直美にもみんなの歓声の意味が分かった。趙たち白組の選手はみんな

頭に墨で「劉」と書かれた白い鉢巻をしていた。

  走る、走る、走る…。

 選手たちは選ばれただけあって、どの人も早い。白組は女子二人が走ったところで5組中、第3位につけた。3番目の男子は何とか3位をキープしたものの、2位との差は縮まらず、むしろ4位の緑組に追い上げられそうな勢いだ。ところが4番手に走った高輝ががんばった。

阿蘇の草千里で馬に乗ったときのように、

  「負けるかーっ、負けるかーっ!」

と大声で叫びながら二位に迫る。二位の赤組の選手は高輝の大声に気おされたのか何度も振り返って、しまいには次の選手にバトンを渡すときに落としてしまった。あわてて拾っている間に、高輝が趙にバトンを渡し、赤組を抜き去った。

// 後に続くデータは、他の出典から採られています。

(** * ParityCheck: two-dimensional parity headers and single-bit repair

    A shallow embedding of [parity_checking.hpp] / [parity_checking.cc]
    (namespace [ParityChecking]) together with the properties of the
    parity header, its wire format and the repair routine.

    Conventions of the embedding
    - [unsigned char], [unsigned short], [unsigned int] and [int] values are
      integers in [Z]; every conversion to one of these types is written out
      ([u8], [u16], [u32], [s32]).  Signed overflow of [int] is undefined in
      C++; the model takes the two's complement result the usual targets
      compute.
    - a byte array reached through a pointer is a [list Z]; [nullptr] is the
      empty list.  A read outside the array yields 0 and a write outside it
      does nothing (the source has undefined behaviour there).
    - the object representation copied by [memcpy(.., this, 8)] is the
      little-endian image of [check_sum] (4 bytes), [B] (2 bytes) and
      [N] (2 bytes), in declaration order.
    - a member function that mutates [*this] or the buffer returns the new
      state next to its result; a thrown exception is a returned value. *)

From Stdlib Require Import ZArith String Lia Sorted.
From stdpp Require Import base tactics option list list_numbers strings.

Local Open Scope Z_scope.

(** ** Machine integers *)

Definition u8 (z : Z) : Z := z mod 256.
Definition u16 (z : Z) : Z := z mod 65536.
Definition u32 (z : Z) : Z := z mod 4294967296.
Definition s32 (z : Z) : Z := (z + 2147483648) mod 4294967296 - 2147483648.

Definition INT_MAX : Z := 2147483647.

(** ** Byte arrays *)

(** [a[i]] *)
Definition get (a : list Z) (i : Z) : Z :=
  if i <? 0 then 0 else default 0 (a !! Z.to_nat i).

(** [a[i] ^= v] on an array of [unsigned char] *)
Definition xor_at (a : list Z) (i v : Z) : list Z :=
  if i <? 0 then a else alter (fun x => u8 (Z.lxor x v)) (Z.to_nat i) a.

(** the [n] bytes at [a + off], as [memcpy] and [memcmp] read them *)
Definition read_bytes (a : list Z) (off n : Z) : list Z :=
  (fun i => get a (off + i)) <$> seqZ 0 n.
(** Loads: [config.Repositories] and the entries of a map. *)
Definition load_repositories : M (list Repository) :=
  λ config, (Repositories config, config).

Definition load_mapping (ref : mapping_ref) : M (gmap string string) :=
  λ config, (deref ref config, config).

(** The store [mapping[source] = dest].  No function of the program
    performs it; it is what a mutation of the configuration would be. *)
Definition store_mapping (ref : mapping_ref) (source dest : string) : M unit :=
  λ config,
    (tt,
     match ref with
     | GlobalMapping =>
         {| Repositories := Repositories config;
            GlobalDestinationMapping :=
              <[source := dest]> (GlobalDestinationMapping config) |}
     | RepositoryMapping i =>
         {| Repositories :=
              alter (λ r, {| Name := Name r; AdditionalNames := AdditionalNames r;
                             Registry := Registry r; Suffix := Suffix r;
                             DestinationMapping :=
                               <[source := dest]> (DestinationMapping r) |})
                    i (Repositories config);
            GlobalDestinationMapping := GlobalDestinationMapping config |}
     end).

Definition ApplyDestinationMapping
    (σ : Schedule) (path : string) (mapping : mapping_ref) : M string :=
  entries ← load_mapping mapping;
  mret (ApplyDestinationMapping_range (σ entries) path).

Fixpoint GetDestination_range
    (σ : Schedule) (destination imagePathWithoutRegistry : string)
    (i : nat) (repos : list Repository) : M (string * option error) :=
  match repos with
  | [] => mret (EmptyString, Some (RepositoryNotFoundForDestinationError destination))
  | repo :: rest =>
      if String.eqb (Name repo) destination then
        path ← ApplyDestinationMapping σ
                 (GetRegistryPath repo +:+ "/" +:+ imagePathWithoutRegistry)
                 (RepositoryMapping i);
        mret (path, None)
      else if additional_matches destination (AdditionalNames repo) then
        path ← ApplyDestinationMapping σ
                 (GetRegistryPath repo +:+ "/" +:+ imagePathWithoutRegistry)
                 (RepositoryMapping i);
        mret (path, None)
      else GetDestination_range σ destination imagePathWithoutRegistry (S i) rest
  end.

Definition GetDestination
    (σ : Schedule) (destination imagePathWithoutRegistry : string)
    : M (string * option error) :=
  if HasPrefix destination "!" then mret (Replace1 destination "!" EmptyString, None)
  else
    repos ← load_repositories;
    GetDestination_range σ destination imagePathWithoutRegistry 0 repos.

Fixpoint GenerateDestinationPath_range
    (σ : Schedule) (image destination : string) (repos : list Repository)
    : M (string * option error) :=
  match repos with
  | [] => mret (EmptyString, Some (RepositoryNotFoundForSourceError image))
  | repo :: rest =>
      let '(imageWithoutRegistry, found) :=
        CutPrefix image (GetRegistryPath repo +:+ "/") in
      if found then GetDestination σ destination imageWithoutRegistry
      else GenerateDestinationPath_range σ image destination rest
  end.

Definition GenerateDestinationPathFromSourcePathAndConfig
    (σ : Schedule) (image destination : string) : M (string * option error) :=
  let imageParts := Split image "/" in
  if (length imageParts <? 2)%nat then GetDestination σ destination image
  else
    repos ← load_repositories;
    GenerateDestinationPath_range σ image destination repos.

Definition OverrideTag (tag image : string) : M string :=
  mret (OverrideTag tag image).

Definition destinationImage
    (σr σg : Schedule) (sourceImage destination overrideTag : string) : M outcome :=
  '(destinationImage, err) ←
    GenerateDestinationPathFromSourcePathAndConfig σr sourceImage destination;
  match err with
  | Some e => mret (Fatal e)
  | None =>
      destinationImage ← ApplyDestinationMapping σg destinationImage GlobalMapping;
      destinationImage ←
        (if negb (String.eqb overrideTag EmptyString)
         then OverrideTag overrideTag destinationImage
         else mret destinationImage);
      mret (Resolved destinationImage)
  end.

End Stateful.

(** ** The program: errors, [LoadConfig], the container tool and [main]

    [main] acts on its environment through a few calls: it asks for the
    path of the executable, reads a file, prints a prompt, reads a line,
    logs, and runs the container tool.  [Main] runs it on a [World] that
    holds the answers of the environment, and returns the sequence of
    calls made together with how the process ends. *)
Module Main.

(** [func (e RepositoryNotFoundForDestinationError) Error() string] and
    [func (e RepositoryNotFoundForSourceError) Error() string]. *)
Definition Error (e : error) : string :=
  match e with
  | RepositoryNotFoundForDestinationError destination =>
      "Could not find repository matching " +:+ destination +:+ " destination"
  | RepositoryNotFoundForSourceError source =>
      "Could not find repository matching " +:+ source +:+ " source image"
  end.

(** The calls made to the environment, in the order they are made. *)
Inductive event :=
| os_Executable
| os_ReadFile (name : string)
| fmt_Print (text : string)
| bufio_ReadString
| log_Println (text : string)
| exec_CombinedOutput (argv : list string).

(** The answers of the environment.  A Go [error] that comes from the
    environment is represented by its message, [None] being [nil]. *)
Record World := {
  executable : string * option string;
  file : string → string * option string;
  input : string;
  output : list string → string * option string;
  range_repository : Schedule;
  range_global : Schedule
}.

(** The values of the command-line flags after [flag.Parse()]. *)
Record Flags := {
  containerTool : string;
  sourceImage : string;
  destination : string;
  overrideTag : string;
  force : bool
}.

(** A run either goes on with a value or has ended in [log.Fatal], which
    prints its argument and exits with status 1. *)
Inductive result (A : Type) :=
| Done (a : A)
| Exit (msg : string).
Arguments Done {A} a.
Arguments Exit {A} msg.

Definition IO (A : Type) : Type := list event * result A.

#[local] Instance IO_ret : MRet IO := λ A a, ([], Done a).
#[local] Instance IO_bind : MBind IO :=
  λ A B f x,
    match x with
    | (calls, Done a) => let '(calls', r) := f a in (calls ++ calls', r)
    | (calls, Exit msg) => (calls, Exit msg)
    end.

Definition call (e : event) : IO unit := ([e], Done tt).
Definition log_Fatal {A : Type} (msg : string) : IO A := ([], Exit msg).

(** The commands run, in order. *)
Definition commands (calls : list event) : list (list string) :=
  omap (λ e, match e with exec_CombinedOutput argv => Some argv | _ => None end) calls.

(** [Config{}] *)
Definition zero_Config : Config :=
  {| Repositories := []; GlobalDestinationMapping := ∅ |}.

(** The text printed before the confirmation is read. *)
Definition prompt (destinationImage : string) : string :=
  "Generated destination image: " +:+ destinationImage
  +:+ String (ascii_of_nat 10)
        "Do you agree to tag & push it? [type y to confirm]: ".

Section program.

(** Library functions the program calls and that are not modelled:
    [filepath.Dir], [json.Unmarshal] into a [Config] (the value decoded
    so far and the error), [strings.TrimSpace] and [strings.ToLower]. *)
Variable Dir : string → string.
Variable Unmarshal : string → Config * option string.
Variables TrimSpace ToLower : string → string.

Variable w : World.

(** [func PullImage(containerTool string, image string) (string, error)] *)
Definition PullImage (containerTool image : string) : IO (string * option string) :=
  call (exec_CombinedOutput [containerTool; "pull"; image]);;
  mret (output w [containerTool; "pull"; image]).

(** [func TagImage(containerTool string, srcImage string, destImage string) (string, error)] *)
Definition TagImage (containerTool srcImage destImage : string)
    : IO (string * option string) :=
  call (exec_CombinedOutput [containerTool; "tag"; srcImage; destImage]);;
  mret (output w [containerTool; "tag"; srcImage; destImage]).

(** [func PushImage(containerTool string, image string) (string, error)] *)
Definition PushImage (containerTool image : string) : IO (string * option string) :=
  call (exec_CombinedOutput [containerTool; "push"; image]);;
  mret (output w [containerTool; "push"; image]).

(** [func LoadConfig() (Config, error)] *)
Definition LoadConfig : IO (Config * option string) :=
  call os_Executable;;
  let '(ex, err) := executable w in
  match err with
  | Some e => mret (zero_Config, Some e)
  | None =>
      let exPath := Dir ex in
      call (os_ReadFile (exPath +:+ "/config.json"));;
      let '(jsonBytes, err) := file w (exPath +:+ "/config.json") in
      match err with
      | Some e => mret (zero_Config, Some e)
      | None =>
          let '(config, err) := Unmarshal jsonBytes in
          match err with
          | Some e => mret (zero_Config, Some e)
          | None => mret (config, None)
          end
      end
  end.

(** [if err != nil { log.Fatal(err) }] *)
Definition fatal_on (err : option string) : IO unit :=
  match err with
  | Some e => log_Fatal e
  | None => mret tt
  end.

(** [func main()], from the parsed flags on. *)
Definition main (flags : Flags) : IO unit :=
  if String.eqb (sourceImage flags) EmptyString then log_Fatal "Must specify -image"
  else if String.eqb (containerTool flags) EmptyString
  then log_Fatal "Must specify -container-tool"
  else if String.eqb (destination flags) EmptyString
  then log_Fatal "Must specify -destination"
  else
    '(config, err) ← LoadConfig;
    fatal_on err;;
    match destinationImage (range_repository w) (range_global w)
            (sourceImage flags) (destination flags) (overrideTag flags) config with
    | Fatal err => log_Fatal (Error err)
    | Resolved destinationImage =>
        (if negb (force flags) then
           call (fmt_Print (prompt destinationImage));;
           call bufio_ReadString;;
           let text := input w in
           if negb (String.eqb (ToLower (TrimSpace text)) "y")
           then log_Fatal "Push aborted by user."
           else mret tt
         else mret tt);;
        call (log_Println "Pulling image...");;
        '(result, err) ← PullImage (containerTool flags) (sourceImage flags);
        call (log_Println result);;
        fatal_on err;;
        call (log_Println "Tagging image...");;
        '(result, err) ← TagImage (containerTool flags) (sourceImage flags) destinationImage;
        call (log_Println result);;
        fatal_on err;;
        call (log_Println "Pushing image...");;
        '(result, err) ← PushImage (containerTool flags) destinationImage;
        call (log_Println result);;
        fatal_on err
    end.

End program.

(** The same world with another line on standard input. *)
Definition with_input (text : string) (w : World) : World :=
  {| executable := executable w; file := file w; input := text;
     output := output w; range_repository := range_repository w;
     range_global := range_global w |}.

End Main.

(** ** A world for the example runs *)

(** [strings.ToLower] on a string of ASCII bytes: the letters [A] to [Z]
    become [a] to [z]. *)
Fixpoint ascii_ToLower (s : string) : string :=
  match s with
  | EmptyString => EmptyString
  | String c s' =>
      let n := nat_of_ascii c in
      String (if (65 <=? n)%nat && (n <=? 90)%nat then ascii_of_nat (n + 32) else c)
        (ascii_ToLower s')
  end.

(** The white space of ASCII: tab, line feed, vertical tab, form feed,
    carriage return and space. *)
Definition ascii_space (c : ascii) : bool :=
  let n := nat_of_ascii c in
  ((9 <=? n)%nat && (n <=? 13)%nat) || (n =? 32)%nat.

Fixpoint trim_left (s : string) : string :=
  match s with
  | EmptyString => EmptyString
  | String c s' => if ascii_space c then trim_left s' else s
  end.

Fixpoint trim_right (s : string) : string :=
  match s with
  | EmptyString => EmptyString
  | String c s' =>
      match trim_right s' with
      | EmptyString => if ascii_space c then EmptyString else String c EmptyString
      | t => String c t
      end
  end.
(** * Request tracing and call logging: a shallow embedding

  The development follows three source files of the server:
  - [lib/datadog-service.ts]  (module [Datadog]),
  - [lib/logging-service.ts]  (module [Logging]),
  - [lib/trace-context.ts]    (module [Trace]),
  with the interfaces of [types/logging.ts] as records.

  Conventions.  A JavaScript [number] that holds a millisecond count or a
  counter is a [Z]; the two quotients of [getSessionStats] are exact
  rationals ([Q]).  Every reading of [Date.now()] and of
  [crypto.randomUUID()] is an argument of the operation that takes it.
  A thrown JavaScript error is the left injection of a sum. *)

From Stdlib Require Import ZArith QArith String Ascii List Lia Permutation Sorted.
From stdpp Require Import base option list gmap strings pretty.

Open Scope Z_scope.
Open Scope string_scope.

(* ===================================================================== *)
(** ** JavaScript values and containers *)
(* ===================================================================== *)

Module JS.

(** A thrown [Error] with its message. *)
Inductive Err := Error (msg : string).

(** Payloads typed [any] in the source; an object or an array is held
    serialised. *)
Inductive Any :=
| AUndefined
| ANull
| ABool (b : bool)
| ANumber (z : Z)
| AString (s : string)
| AObject (json : string).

 趙も早い。またもや「負けるかーっ。」と叫びながら、暴れ馬のような格好で1位の青組みを追いかける。しかし青組の鄭はもっと早い。差が縮まるどころか、ヂリヂリと開いていく。

 鄭が最後のコーナーを回ったとき、それぞれの組のアンカーが一列に並んだ。

 立ち止まって見ていた直美はアッと息を呑んだ。

白組のアンカーはまるで劉そのものではないか。スラッとした長身の体躯だけではなく、遠くからみると顔まで似ている。

青組のアンカーにバトンが渡ると、数メートル遅れて趙が白組のアンカーにバトンを渡した。アンカーは長い足を更に長く伸ばして、青組を追いかける。